10th Governor of Catanduanes
- In office June 30, 2001 – June 30, 2007
- Vice Governor: Cesar Sarmiento (2001–2004) Vincent Villaluna (2004–2007)
- Preceded by: Hector S. Sanchez
- Succeeded by: Joseph Cua

Member of the Philippine House of Representatives from Catanduanes' Lone District
- In office June 30, 1992 – June 30, 2001
- Preceded by: Moises M. Tapia
- Succeeded by: Joseph Santiago

Personal details
- Born: Leandro Buenconsejo Verceles Jr. January 11, 1957 (age 69) Manila, Philippines
- Citizenship: Philippines
- Party: Independent (2007–2022, 2025–present)
- Other political affiliations: Lakas (1991–2007) PFP (2022–2025)
- Spouse: Nathalie Lourdes Africa
- Alma mater: University of the Philippines^{[which?]}
- Profession: Lawyer

= Leandro Verceles Jr. =

Filipino politician and lawyer

Leandro "Jun" Buenconsejo Verceles Jr. (born January 11, 1957) is a former congressman and governor of Catanduanes from 1992 to 2001 and 2001 to 2007, respectively. He was also a candidate for Catanduanes's at-large congressional district in 2010, 2013, and 2016. He ran for a senatorial seat in the 2025 Philippine Senate election as an independent candidate, which he lost.

== Early life ==
Verceles was born in Manila on January 11, 1957. In 1980, he gained a degree for Business Administration from the University of the Philippines. In 1987, he gained a law degree from Ateneo de Manila University. He also obtained a master's degree in public administration from the University of the Philippines and studied at Harvard. From 1987 to 1991, he worked at the Angara Abello Concepcion Regala & Cruz Law Offices.

== Political career ==
In 1992, he was elected to the lone district of Catanduanes. During his term, he was an advocate for technology. After his term in congress, he was elected in the 2001 Philippine gubernatorial elections as the Governor of Catanduanes. He served another term after he was elected again in the 2004 Philippine gubernatorial elections.

=== Post-governor ===
He ran for congressman in 2010, 2013, and 2016, but lost in all three. In the 2016 Philippine House of Representatives elections, he ran independently and gained last place with 6,228 votes. Just after the 2022 Philippine general election, he was elected as the president of the political party Partido Federal ng Pilipinas in an assembly in Pasig. After, he asked support from other national officers.
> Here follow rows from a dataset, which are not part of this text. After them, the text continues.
(** The logger runs with these transports and no others: syslog to a target
    under a tag, OTLP to an endpoint; an enabled logger has one. *)
Definition logger_runs (enabled : bool) (syslog : option (SyslogTarget * string)) (otel : option string)
    (w : AWorld) : Prop :=
  aw_enabled w = enabled /\ (enabled = true -> syslog <> None \/ otel <> None) /\
  exists ts ts', aw_transports w = ts ++ ts' /\
    match syslog with Some (t, tag) => syslog_runs t tag ts w | None => ts = [] end /\
    match otel with Some endpoint => otel_runs endpoint ts' | None => ts' = [] end.

Definition target_of (s : SyslogConfig) : SyslogTarget :=
  if String.eqb (sy_Target s) "network" then ToNetwork (sy_Network s) (sy_Address s)
  else if String.eqb (sy_Target s) "file" then ToFile (sy_File s)
  else if String.eqb (sy_Target s) "daemon" then ToDaemon (sy_SocketPath s) else UnknownTarget.

Definition wanted_syslog (cfg : AuditConfig) : option (SyslogTarget * string) :=
  if au_Enabled cfg && sy_Enabled (au_Syslog cfg)
  then Some (target_of (au_Syslog cfg),
             if String.eqb (sy_Tag (au_Syslog cfg)) "" then "harbor-audit" else sy_Tag (au_Syslog cfg))
  else None.
Definition wanted_otel (cfg : AuditConfig) : option string :=
  if au_Enabled cfg && ot_Enabled (au_OTel cfg) then Some (ot_Endpoint (au_OTel cfg)) else None.

Definition runs_with (cfg : AuditConfig) : AWorld -> Prop :=
  logger_runs (au_Enabled cfg) (wanted_syslog cfg) (wanted_otel cfg).

(** Sinks are numbered as they are opened, and stay what they are. *)
Definition dest_grows (w w' : AWorld) : Prop :=
  (aw_next w <= aw_next w')%nat /\ forall s, (s < aw_next w)%nat -> aw_dest w' s = aw_dest w s.

#[export] Instance dest_grows_preorder : PreOrder dest_grows.
Proof.
  split; [by intros w; split|]. intros u v w [H1 H2] [H3 H4]. split; [lia|].
  intros s Hs. rewrite H4 by lia. by apply H2.
Qed.

Lemma dest_run {A} (p : audit A) w : dest_grows w (arun p w).1.
Proof.
  apply within_run; [typeclasses eauto|]. induction p as [a|R o k IH]; [done|]. split; [|exact IH].
  intros v. unfold dest_grows. destruct o; cbn; repeat case_match; cbn; split; try lia; try done;
    intros s Hs; destruct (Nat.eqb_spec s (aw_next v)); lia || done.
Qed.
(* ===== verification/Db.v ===== *)
(** * The Ground Control database

    The tables of internal/groundcontrol/sql/schema, as the Go structs of
    internal/groundcontrol/database/models.go, and the SQL statements of
    internal/groundcontrol/database/*.sql.go.  Each statement is a function
    [Db -> Db * result R] named after its Go method (Module [Sql]); the type
    [query] lists them, so that a handler can be given a database handle, and
    [exec_query] runs one.

    A table is a list of rows in insertion order with the next value of its
    SERIAL column.  Times are nanoseconds.  UNIQUE, FOREIGN KEY, CHECK and
    ON DELETE CASCADE are modelled; column widths (VARCHAR(n), the 32-bit
    range of SERIAL) are not.  The cast text::INTERVAL and the JSONB type belong
    to PostgreSQL and are the parameters [pg_interval] and [pg_jsonb]. *)

From S2P Require Import Prelude.

#[local] Open Scope Z_scope.

(* ------------------------------------------------------------------ *)
(** ** Rows *)

Record Satellite := mkSatellite {
  sat_id : Z; sat_name : string; sat_created_at : Z; sat_updated_at : Z;
  sat_last_seen : option Z; sat_heartbeat_interval : option string }.

Record Group := mkGroup {
  grp_id : Z; grp_name : string; grp_registry_url : string;
  grp_projects : list string; grp_created_at : Z; grp_updated_at : Z }.

Record RobotAccount := mkRobotAccount {
  rob_id : Z; rob_name : string; rob_secret_hash : string; rob_robot_id : string;
  rob_satellite_id : Z; rob_expiry : option Z; rob_created_at : Z; rob_updated_at : Z }.

Record SatelliteToken := mkSatelliteToken {
  tok_id : Z; tok_satellite_id : Z; tok_token : string;
  tok_created_at : Z; tok_updated_at : Z; tok_expires_at : Z }.

(** [json.RawMessage] in a JSONB column: the text PostgreSQL gives back. *)
Record Config := mkConfig {
  cfg_id : Z; cfg_name : string; cfg_registry_url : string; cfg_config : string;
  cfg_created_at : Z; cfg_updated_at : Z }.

Record SatelliteGroup := mkSatelliteGroup { sg_satellite_id : Z; sg_group_id : Z }.
Record SatelliteConfig := mkSatelliteConfig { sc_satellite_id : Z; sc_config_id : Z }.

Record SatelliteStatus := mkSatelliteStatus {
  st_id : Z; st_satellite_id : Z; st_activity : string;
  st_latest_state_digest : option string; st_latest_config_digest : option string;
  st_cpu_percent : option string; st_memory_used_bytes : option Z;
  st_storage_used_bytes : option Z; st_last_sync_duration_ms : option Z;
  st_image_count : option Z; st_reported_at : Z; st_created_at : Z;
  st_artifact_ids : list Z }.

Record Artifact := mkArtifact {
  art_id : Z; art_reference : string; art_size_bytes : Z; art_created_at : Z }.

Record User := mkUser {
  usr_id : Z; usr_username : string; usr_password_hash : string; usr_role : string;
  usr_created_at : Z; usr_updated_at : Z }.

Record Session := mkSession {
  ses_id : Z; ses_user_id : Z; ses_token : string; ses_expires_at : Z; ses_created_at : Z }.

Record LoginAttempt := mkLoginAttempt {
  la_id : Z; la_username : string; la_failed_count : Z;
  la_locked_until : option Z; la_last_attempt : Z }.

(* ------------------------------------------------------------------ *)
(** ** Tables *)

Record table (R : Type) := mkTable { rows : list R; next_id : Z }.
Arguments mkTable {R}. Arguments rows {R}. Arguments next_id {R}.

Section Table.
Context {R : Type}.
Implicit Types (t : table R) (p : R -> bool).

Definition t_empty : table R := mkTable [] 1.
Definition t_find p t : option R := List.find p (rows t).
Definition t_select p t : list R := List.filter p (rows t).
Definition t_exists p t : bool := existsb p (rows t).
Definition t_insert (mk : Z -> R) t : table R :=
  mkTable (rows t ++ [mk (next_id t)]) (next_id t + 1).
Definition t_update p (f : R -> R) t : table R :=
  mkTable ((fun r => if p r then f r else r) <$> rows t) (next_id t).
Definition t_delete p t : table R :=
  mkTable (List.filter (fun r => negb (p r)) (rows t)) (next_id t).
End Table.

Record Db := mkDb {
  satellites : table Satellite;
  groups : table Group;
  satellite_groups : list SatelliteGroup;
  robot_accounts : table RobotAccount;
  satellite_token : table SatelliteToken;
  configs : table Config;
  satellite_configs : list SatelliteConfig;
  satellite_status : table SatelliteStatus;
  artifacts : table Artifact;
  users : table User;
  sessions : table Session;
  login_attempts : table LoginAttempt }.

Definition empty_db : Db :=
  mkDb t_empty t_empty [] t_empty t_empty t_empty [] t_empty t_empty t_empty t_empty t_empty.

(** Functional updates, one per table. *)
Definition on_satellites f d := mkDb (f (satellites d)) (groups d) (satellite_groups d)
  (robot_accounts d) (satellite_token d) (configs d) (satellite_configs d)
  (satellite_status d) (artifacts d) (users d) (sessions d) (login_attempts d).
Definition on_groups f d := mkDb (satellites d) (f (groups d)) (satellite_groups d)
  (robot_accounts d) (satellite_token d) (configs d) (satellite_configs d)
  (satellite_status d) (artifacts d) (users d) (sessions d) (login_attempts d).
Definition on_satellite_groups f d := mkDb (satellites d) (groups d) (f (satellite_groups d))
  (robot_accounts d) (satellite_token d) (configs d) (satellite_configs d)
  (satellite_status d) (artifacts d) (users d) (sessions d) (login_attempts d).
Definition on_robot_accounts f d := mkDb (satellites d) (groups d) (satellite_groups d)
  (f (robot_accounts d)) (satellite_token d) (configs d) (satellite_configs d)
  (satellite_status d) (artifacts d) (users d) (sessions d) (login_attempts d).
Definition on_satellite_token f d := mkDb (satellites d) (groups d) (satellite_groups d)
  (robot_accounts d) (f (satellite_token d)) (configs d) (satellite_configs d)
  (satellite_status d) (artifacts d) (users d) (sessions d) (login_attempts d).
Definition on_configs f d := mkDb (satellites d) (groups d) (satellite_groups d)
  (robot_accounts d) (satellite_token d) (f (configs d)) (satellite_configs d)
  (satellite_status d) (artifacts d) (users d) (sessions d) (login_attempts d).
Definition on_satellite_configs f d := mkDb (satellites d) (groups d) (satellite_groups d)
  (robot_accounts d) (satellite_token d) (configs d) (f (satellite_configs d))
  (satellite_status d) (artifacts d) (users d) (sessions d) (login_attempts d).
Definition on_satellite_status f d := mkDb (satellites d) (groups d) (satellite_groups d)
  (robot_accounts d) (satellite_token d) (configs d) (satellite_configs d)
  (f (satellite_status d)) (artifacts d) (users d) (sessions d) (login_attempts d).
Definition on_artifacts f d := mkDb (satellites d) (groups d) (satellite_groups d)
  (robot_accounts d) (satellite_token d) (configs d) (satellite_configs d)
  (satellite_status d) (f (artifacts d)) (users d) (sessions d) (login_attempts d).
Definition on_users f d := mkDb (satellites d) (groups d) (satellite_groups d)
  (robot_accounts d) (satellite_token d) (configs d) (satellite_configs d)
  (satellite_status d) (artifacts d) (f (users d)) (sessions d) (login_attempts d).
Definition on_sessions f d := mkDb (satellites d) (groups d) (satellite_groups d)
  (robot_accounts d) (satellite_token d) (configs d) (satellite_configs d)
  (satellite_status d) (artifacts d) (users d) (f (sessions d)) (login_attempts d).
Definition on_login_attempts f d := mkDb (satellites d) (groups d) (satellite_groups d)
  (robot_accounts d) (satellite_token d) (configs d) (satellite_configs d)
  (satellite_status d) (artifacts d) (users d) (sessions d) (f (login_attempts d)).

(** Results of a statement: an error leaves the database as it was. *)
Definition sql_ok {A} (d : Db) (a : A) : Db * result A := (d, inr a).
Definition sql_err {A} (d : Db) (e : goerr) : Db * result A := (d, inl e).

(** A [:one] SELECT: [sql.ErrNoRows] when no row matches. *)
Definition sql_one {A} (d : Db) (o : option A) : Db * result A :=
  match o with Some a => sql_ok d a | None => sql_err d NoRows end.

(** The row an INSERT ... RETURNING gives back. *)
Definition sql_last {A} (d : Db) (l : list A) : Db * result A := sql_one d (last l).

(** PostgreSQL's text-to-interval cast and its JSONB type (the text it gives
    back for the text it is given); [None] when they raise. *)
Class PgTypes := { pg_interval : string -> option Z; pg_jsonb : string -> option string }.

Definition second : Z := 1000000000.
Definition minute : Z := 60 * second.
Definition hour : Z := 60 * minute.
Definition day : Z := 24 * hour.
In 2025, he filed his certificate of candidacy for senator in the 2025 Philippine Senate election under Partido Federal ng Pilipinas, the party of Marcos, but changed to an independent candidate.

== Controversy ==
In 2004, he was accused of purchasing fertilizers irregularly by the Sandiganbayan. He was charged with a violation of Republic Act 3019, Anti-Graft and Corrupt Practices Act. He was accused with Provincial Treasurer Julieta Tasarra, Provincial Department Head Rodolfo Maliñana, Administrative Officer IV Roger Pitajen, and Assistant Provincial Assessor Abelardo Abundo Jr. After 14 years, he pled guilty to a lesser fine.